3.1. A melancia, o mel e o desejo

‘Marsĩa kanhkó tũ’, disse-me uma mulher kaingang, enquanto eu e seus ‘parentes’ sentávamos em seu prur [terreno limpo que rodeia a casa] e dividíamos uma saborosa melancia. O significado, disse-me ela: ‘A melancia não tem parente’. Muito intrigada com a assertiva, continuei a conversa: ‘como assim, a melancia não tem parente?’, ao que ela respondeu-me: ‘a melancia, por ser muito desejada, por ser uma fruta que todos querem, que dá vontade de ter pra si, é boa para as mulheres solteiras, as mén tũ. Se você, que é solteira, passar a casca da melancia no seu rosto e no seu corpo, vai ficar tão desejada, que vai logo arranjar marido. Mas aí, quem era seu parente deixa de ser. Todos vão desejar você. Teve uma mulher aqui na área que fez isso, e nunca mais teve parente. E isso passou para seus filhos, seus netos, eles também não têm parente. Aí tem que escolher: você pode passar melancia, e arranjar marido, mas aí nunca mais vai ter parente. ’

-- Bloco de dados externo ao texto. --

(** * gffviewer: circular genome viewer core

    A shallow embedding of the geometry, spatial index, level-of-detail,
    label placement and zoom/pan code of the viewer, with the properties
    its specification states about them.

    Numbers.  A JavaScript [number] has two embeddings here.

    The path and label helpers whose answer turns on the rounding of a
    result or on a value that is not a finite number ([createArcPath],
    [checkAngleCollision], [canRenderLabel]) are embedded over IEEE
    binary64, [float] with its primitive operations: modules [Double] and
    [UtilsDouble].

    Elsewhere a [number] is a rational [Q] with exact arithmetic: no
    rounding, no NaN and no infinities (the one [Infinity] of the source,
    the open end of the last LOD bucket, has a constructor of its own, and
    where a division by zero decides what is drawn the outcome has one
    too).  [Math.PI] is the rational that the IEEE double of that name
    denotes ([Math_PI_denotes]).  Equalities between computed numbers are
    stated with [==] on [Q]. *)

From Stdlib Require Import Floats.
From Stdlib Require Import ZArith QArith Qminmax Qround Lqa Lia.
From Stdlib Require Import List Bool String DecimalString.
From Stdlib Require Import Qabs Sorted Permutation.
From stdpp Require Import gmap strings.
Import ListNotations.

Local Open Scope Q_scope.

Set Warnings "-inexact-float".

(** ** JavaScript numbers and their comparisons *)

Module Js.

Definition lt (a b : Q) : bool := negb (Qle_bool b a).
Definition le (a b : Q) : bool := Qle_bool a b.
Definition gt (a b : Q) : bool := lt b a.
Definition ge (a b : Q) : bool := le b a.

(** [Math.PI], the double 0x1.921fb54442d18p+1. *)
Definition Math_PI : Q := 884279719003555 # 281474976710656.

Definition Math_min (a b : Q) : Q := Qmin a b.
Definition Math_max (a b : Q) : Q := Qmax a b.

End Js.

(** ** IEEE doubles

    Where the answer of a function turns on the rounding of a result or
    on a value that is not a finite number, the function is embedded
    over binary64 floating-point numbers: [float] with its primitive
    operations is the [number] of the engine, with round-to-nearest-even
    results, signed zeros, infinities and NaN. *)

Module Double.

(** [Math.PI] *)
Definition Math_PI : float := 0x1.921fb54442d18p+1%float.

(** [a < b] and [a > b]; both are false when either side is NaN. *)
Definition lt (a b : float) : bool := PrimFloat.ltb a b.
Definition gt (a b : float) : bool := PrimFloat.ltb b a.

(** What the engine supplies: the two trigonometric functions, whose
    results the language leaves to the implementation, and the printing
    of a number in a template literal, of which only the printing of 0
    and 1 is used in proofs. *)
Class Runtime : Type := {
  Math_cos : float -> float;
  Math_sin : float -> float;
  toString : float -> string;
  toString_0 : toString 0%float = "0"%string;
  toString_1 : toString 1%float = "1"%string
}.

(** The rational a finite double denotes, in lowest terms. *)
Definition toQ (x : float) : option Q :=
  match FloatOps.Prim2SF x with
  | SpecFloat.S754_zero _ => Some 0
  | SpecFloat.S754_finite negative m e =>
      let magnitude :=
        if (0 <=? e)%Z then inject_Z (Zpos m * 2 ^ e)
        else Zpos m # Pos.pow 2 (Z.to_pos (- e)) in
      Some (Qred (if negative then - magnitude else magnitude))
  | _ => None
  end.

End Double.

(** ** Data model (types/core.ts) *)

Inductive Strand : Type := StrandPlus | StrandMinus | StrandNone.

Record Feature : Type := mkFeature {
  feature_id : string;
  feature_name : option string;
  feature_type : string;
  feature_start : Q;
  feature_end : Q;
  feature_strand : Strand;
  feature_attributes : gmap string string;
  feature_sequenceId : option string
}.

Record Track : Type := mkTrack {
  track_id : string;
  track_name : string;
  track_type : string;
  track_visible : bool;
  track_features : list Feature
}.

(** ** Spatial index: the interval tree *)

Module IntervalTree.

(** [IntervalNode | null]: [null] is the absent child. *)
Inductive IntervalNode : Type :=
| null
| Node (feature : Feature) (left right : IntervalNode) (min max : Q).

(** [new IntervalNode(feature)] *)
Definition newNode (feature : Feature) : IntervalNode :=
  Node feature null null (feature_start feature) (feature_end feature).

Definition center (feature : Feature) : Q :=
  (feature_start feature + feature_end feature) / 2.

(** [updateMax]: the only cached bound that is recomputed; [min] keeps
    the value the constructor gave it. *)
Definition updateMax (node : IntervalNode) : IntervalNode :=
  match node with
  | null => null
  | Node f l r mn _ =>
      let m0 := feature_end f in
      let m1 := match l with
                | Node _ _ _ _ lmax => if Js.gt lmax m0 then lmax else m0
                | null => m0
                end in
      let m2 := match r with
                | Node _ _ _ _ rmax => if Js.gt rmax m1 then rmax else m1
                | null => m1
                end in
      Node f l r mn m2
  end.

Fixpoint insertNode (node : IntervalNode) (feature : Feature) : IntervalNode :=
  match node with
  | null => newNode feature
  | Node f l r mn mx =>
      if Js.lt (center feature) (center f)
      then updateMax (Node f (insertNode l feature) r mn mx)
      else updateMax (Node f l (insertNode r feature) mn mx)
  end.

Definition intersects (feature : Feature) (start end_ : Q) : bool :=
  Js.ge (feature_end feature) start && Js.le (feature_start feature) end_.

(** [queryNode] pushes onto [results]; the list is threaded through. *)
Fixpoint queryNode (node : IntervalNode) (start end_ : Q)
    (results : list Feature) : list Feature :=
  match node with
  | null => results
  | Node f l r _ _ =>
      let results1 :=
        if intersects f start end_ then results ++ [f] else results in
      let results2 :=
        match l with
        | Node _ _ _ _ lmax =>
            if Js.ge lmax start then queryNode l start end_ results1
            else results1
        | null => results1
        end in
      match r with
      | Node _ _ _ rmin _ =>
          if Js.le rmin end_ then queryNode r start end_ results2
          else results2
      | null => results2
      end
  end.

Record t : Type := mk {
  root : IntervalNode;
  features : gmap string Feature
}.

Definition empty : t := mk null ∅.

Definition insert (tree : t) (feature : Feature) : t :=
  mk (insertNode (root tree) feature)
     (<[feature_id feature := feature]> (features tree)).

Definition query (tree : t) (start end_ : Q) : list Feature :=
  queryNode (root tree) start end_ [].

Definition clear (tree : t) : t := empty.

(** The features stored in the nodes, in pre-order. *)
Fixpoint stored (node : IntervalNode) : list Feature :=
  match node with
  | null => []
  | Node f l r _ _ => f :: stored l ++ stored r
  end.

Definition insertAll (fs : list Feature) : t := fold_left insert fs empty.

End IntervalTree.


(** ** Level of detail (core/utils/lod-manager.ts) *)

Module LODManager.

(** [maxZoom] of the last default bucket is [Infinity]. *)
Inductive bound : Type :=
| Finite (q : Q)
| Infinity.

Definition lt_bound (z : Q) (b : bound) : bool :=
  match b with
  | Finite q => Js.lt z q
  | Infinity => true
  end.

Record LODLevel : Type := mkLODLevel {
  minZoom : Q;
  maxZoom : bound;
  detailLevel : Z;
  showLabels : bool;
  showFeatures : bool;
  featureDensity : Q
}.

(** The table the constructor and [resetLODLevels] install. *)
Definition defaultLevels : list LODLevel :=
  [ mkLODLevel 0 (Finite 0.1) 1 false true 0.01;
    mkLODLevel 0.1 (Finite 0.5) 2 false true 0.05;
    mkLODLevel 0.5 (Finite 1) 3 true true 0.1;
    mkLODLevel 1 (Finite 2) 4 true true 0.5;
    mkLODLevel 2 (Finite 5) 5 true true 1;
    mkLODLevel 5 Infinity 6 true true 2 ].

(** The test of the loop in [getLOD]. *)
Definition matches (zoomLevel : Q) (level : LODLevel) : bool :=
  Js.ge zoomLevel (minZoom level) && lt_bound zoomLevel (maxZoom level).

(** [this.levels[this.levels.length - 1]]; [None] is the [undefined] an
    empty table gives. *)
Definition lastLevel (levels : list LODLevel) : option LODLevel :=
  nth_error levels (length levels - 1).

Definition getLOD (levels : list LODLevel) (zoomLevel : Q) : option LODLevel :=
  match find (matches zoomLevel) levels with
  | Some level => Some level
  | None => lastLevel levels
  end.

(** [minZoom <= zoom < maxZoom] as a proposition. *)
Definition inBucket (zoomLevel : Q) (level : LODLevel) : Prop :=
  minZoom level <= zoomLevel /\
  match maxZoom level with
  | Finite q => zoomLevel < q
  | Infinity => True
  end.

(** A table without gaps from [from] on: the first bucket starts at
    [from], every bucket starts where the one before it ends, and the
    last one is open-ended. *)
Fixpoint chained (from : Q) (levels : list LODLevel) : Prop :=
  match levels with
  | [] => False
  | level :: rest =>
      minZoom level == from /\
      match rest with
      | [] => maxZoom level = Infinity
      | _ :: _ =>
          exists q, maxZoom level = Finite q /\ from < q /\ chained q rest
      end
  end.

E enquanto me lambuzava com mais um generoso e suculento naco de marsĩa, todos que estavam em roda, saciando-se e matando a sede provocada pelo calor intenso daquele dia de verão, repetiam com aguda reticência que as mulheres que passassem no corpo a casca daquela desejada fruta ficariam sem parentes [kanhkó tũ].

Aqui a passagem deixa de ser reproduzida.